Knowing how to connect cursive letters is a fundamental skill when using script fonts in Cricut Design Space. In this article, I’ll teach you how to adjust the spacing between letters and weld them together correctly.
Whether you are designing wedding invitations or a wooden sign for your home, I think these simple tricks will empower you to design your own projects using script-style fonts!
So, let’s open up Design Space to a new canvas, and I’ll walk you through the tutorial step-by-step.
Note: If you don’t already have Cricut Design Space, you can download it for free. You can use the program on Mac, Windows, iOS (iPhone or iPad), and Android devices.
May 2021 Update
Cricut has just released an update for Design Space to make it easier to work with fonts. The new release includes font kerning, which is the process of adjusting the spacing between characters in a font. There are a lot of kerned fonts available in Design Space – including Cricut fonts and system fonts.
Kerning makes it easier and faster to work with script fonts in Cricut Design space. Kerned fonts should look correct automatically – meaning you won’t have to manually adjust the letter spacing or go through the “Ungroup to Letters” process.
Okay, let’s learn how to make your script lettering designs look polished and professional.
To get started, use the Text tool to type a word on your Canvas. Select a script font from the Font drop-down menu. In this example, I’m using a super cute font called Elderflower.

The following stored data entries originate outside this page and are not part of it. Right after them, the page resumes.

(** * Ionospheric conductance: Hardy auroral model plus EUV model

    A shallow embedding of [lompe/utils/conductance.py] and the properties
    its specification states about [hardy_EUV], [EUV_conductance] and
    [hardy].

    Conventions of the embedding.
    - float64 arithmetic is idealised as arithmetic over the reals [R]:
      rounding, infinities and nan are outside the model.  Where numpy
      would produce inf or nan (division of an array by zero, logarithm
      or square root of a number outside the domain, a fractional power
      of a negative number) the model returns the value Rocq's total
      functions give there.  A theorem that states the value of such an
      expression carries the hypothesis that it is a number:
      [epstein_defined] for the Epstein function of [hardy], a
      non-negative F107 and a non-negative production table for
      [EUV_conductance].  The theorems without such a hypothesis state
      shapes, exceptions, or the equality of two results that the code
      computes by the same arithmetic.
    - Python exceptions are the constructors of [exn]; a call is a value
      of [result].
    - numpy arrays are a shape and the row-major list of their elements.
    - The coefficient tables and the Chapman production table are data
      files of the package; they are section variables here, as are the
      external collaborators [Dipole] and [sunlight.sza]. *)

From Stdlib Require Import Reals Lra Lia List String Ascii ZArith QArith Bool.
From Stdlib Require Import DecimalString.
Import ListNotations.

Open Scope R_scope.

(** ** Python values, exceptions and strings *)

Module Py.

Inductive exn : Type :=
| AssertionError (msg : string)
| ZeroDivisionError
| ValueError
| IndexError
| TypeError
| UnboundLocalError
| ExternalError.

Inductive result (A : Type) : Type :=
| Ok (a : A)
| Raise (e : exn).

Arguments Ok {A} a.
Arguments Raise {A} e.

Definition bind {A B : Type} (m : result A) (k : A -> result B) : result B :=
  match m with
  | Ok a => k a
  | Raise e => Raise e
  end.

Definition is_ok {A : Type} (m : result A) : bool :=
  match m with Ok _ => true | Raise _ => false end.

(** [assert c, msg] *)
Definition assert (c : bool) (msg : string) : result unit :=
  if c then Ok tt else Raise (AssertionError msg).

(** [str.lower()] on ASCII text. *)
Definition lower_ascii (c : ascii) : ascii :=
  let n := nat_of_ascii c in
  if (65 <=? n)%nat && (n <=? 90)%nat then ascii_of_nat (n + 32) else c.

Fixpoint lower (s : string) : string :=
  match s with
  | EmptyString => EmptyString
  | String c s' => String (lower_ascii c) (lower s')
  end.

(** [sub in s] for two strings: substring containment. *)
Fixpoint contains (sub s : string) : bool :=
  String.prefix sub s ||
  match s with
  | EmptyString => false
  | String _ s' => contains sub s'
  end.

(** [s in l] for a list of strings. *)
Definition str_in (s : string) (l : list string) : bool :=
  existsb (String.eqb s) l.

(** [t[-1]]: the last character; [IndexError] on the empty string. *)
Fixpoint last_char (t : string) : result ascii :=
  match t with
  | EmptyString => Raise IndexError
  | String c EmptyString => Ok c
  | String _ t' => last_char t'
  end.

(** [int(c)] for a one-character string; [ValueError] unless a digit. *)
Definition int_of_char (c : ascii) : result Z :=
  let n := nat_of_ascii c in
  if (48 <=? n)%nat && (n <=? 57)%nat then Ok (Z.of_nat (n - 48))
  else Raise ValueError.

(** The objects a caller may pass as [kp].  A float is given by its
    value.  [PyNumber q s] is an object of any other numeric type
    ([fractions.Fraction], [decimal.Decimal], a numpy scalar, ...): all
    that [hardy] asks of [kp] is its comparison with int literals, which
    such an object decides by its value [q], and [str(kp)], which is [s]
    ([str(Fraction(2, 1))] and [str(np.int64(2))] are ['2'],
    [str(np.float64(2.0))] is ['2.0']). *)
Inductive pyobj : Type :=
| PyInt (z : Z)
| PyFloat (q : Q)
| PyBool (b : bool)
| PyStr (s : string)
| PyNumber (q : Q) (s : string).

(** [o == k] for an int literal [k]: numeric comparison across the
    numeric types; a string never equals a number. *)
Definition eq_int (o : pyobj) (k : Z) : bool :=
  match o with
  | PyInt z => (z =? k)%Z
  | PyFloat q => Qeq_bool q (inject_Z k)
  | PyBool b => ((if b then 1 else 0) =? k)%Z
  | PyStr _ => false
  | PyNumber q _ => Qeq_bool q (inject_Z k)
  end.

(** [o in l] for a list of int literals. *)
Definition in_ints (o : pyobj) (l : list Z) : bool :=
  existsb (eq_int o) l.

Definition str_of_Z (z : Z) : string := NilZero.string_of_int (Z.to_int z).

(** Digits of the fractional part [r/d], by long division. *)
Fixpoint frac_digits (fuel : nat) (r d : Z) : string :=
  match fuel with
  | O => EmptyString
  | S fuel' =>
      if (r =? 0)%Z then EmptyString
      else String (ascii_of_nat (48 + Z.to_nat (10 * r / d)))
                  (frac_digits fuel' ((10 * r) mod d) d)
  end.

(** [str(x)] for a float of moderate size: an integral float prints as
    the integer followed by [.0]; any other float prints with a decimal
    point and its fractional digits. *)
Definition float_repr (q : Q) : string :=
  let n := Qnum q in
  let d := Zpos (Qden q) in
  let sign := if (n <? 0)%Z then "-"%string else EmptyString in
  let ip := (Z.abs n / d)%Z in
  let r := (Z.abs n mod d)%Z in
  (sign ++ str_of_Z ip ++ "." ++
   (if (r =? 0)%Z then "0" else frac_digits 17 r d))%string.

(** [str(o)] *)
Definition str (o : pyobj) : string :=
  match o with
  | PyInt z => str_of_Z z
  | PyFloat q => float_repr q
  | PyBool b => if b then "True"%string else "False"%string
  | PyStr s => s
  | PyNumber _ s => s
  end.

End Py.

Import Py.

Declare Scope py_scope.
Delimit Scope py_scope with py.
Notation "x <- m ;; k" := (bind m (fun x => k))
  (at level 61, m at next level, right associativity) : py_scope.
Notation "m ;;; k" := (bind m (fun _ : unit => k))
  (at level 61, right associativity) : py_scope.
Open Scope py_scope.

Right away, you’ll see that the script letters are not connected. That’s okay – we are going to fix it!
Adjust Letter Spacing
The first technique you can use to connect cursive letters is to adjust the letter spacing.
You will find the Letter Spacing tool on the top panel of Cricut Design Space, right next to Font Size. (Make sure to select your text first, so that the Text Editing options will appear.)
Click the down arrow to reduce the letter spacing, which will move your letters closer together. For this particular font, I changed the letter spacing to -0.7. You can experiment with Letter Spacing to see what looks best with your particular font choice.
Use “Ungroup to Letters”
At this point, depending on your particular font, you may be done.
However, if your letters still look “wrong” or disconnected after adjusting the Letter Spacing, you can use Ungroup to Letters to adjust the position of each letter individually.
To do this, first select your text. Then click the Advanced drop-down menu, and select Ungroup to Letters. (You will find the Advanced menu on the top panel of Cricut Design Space, on the right-hand side.)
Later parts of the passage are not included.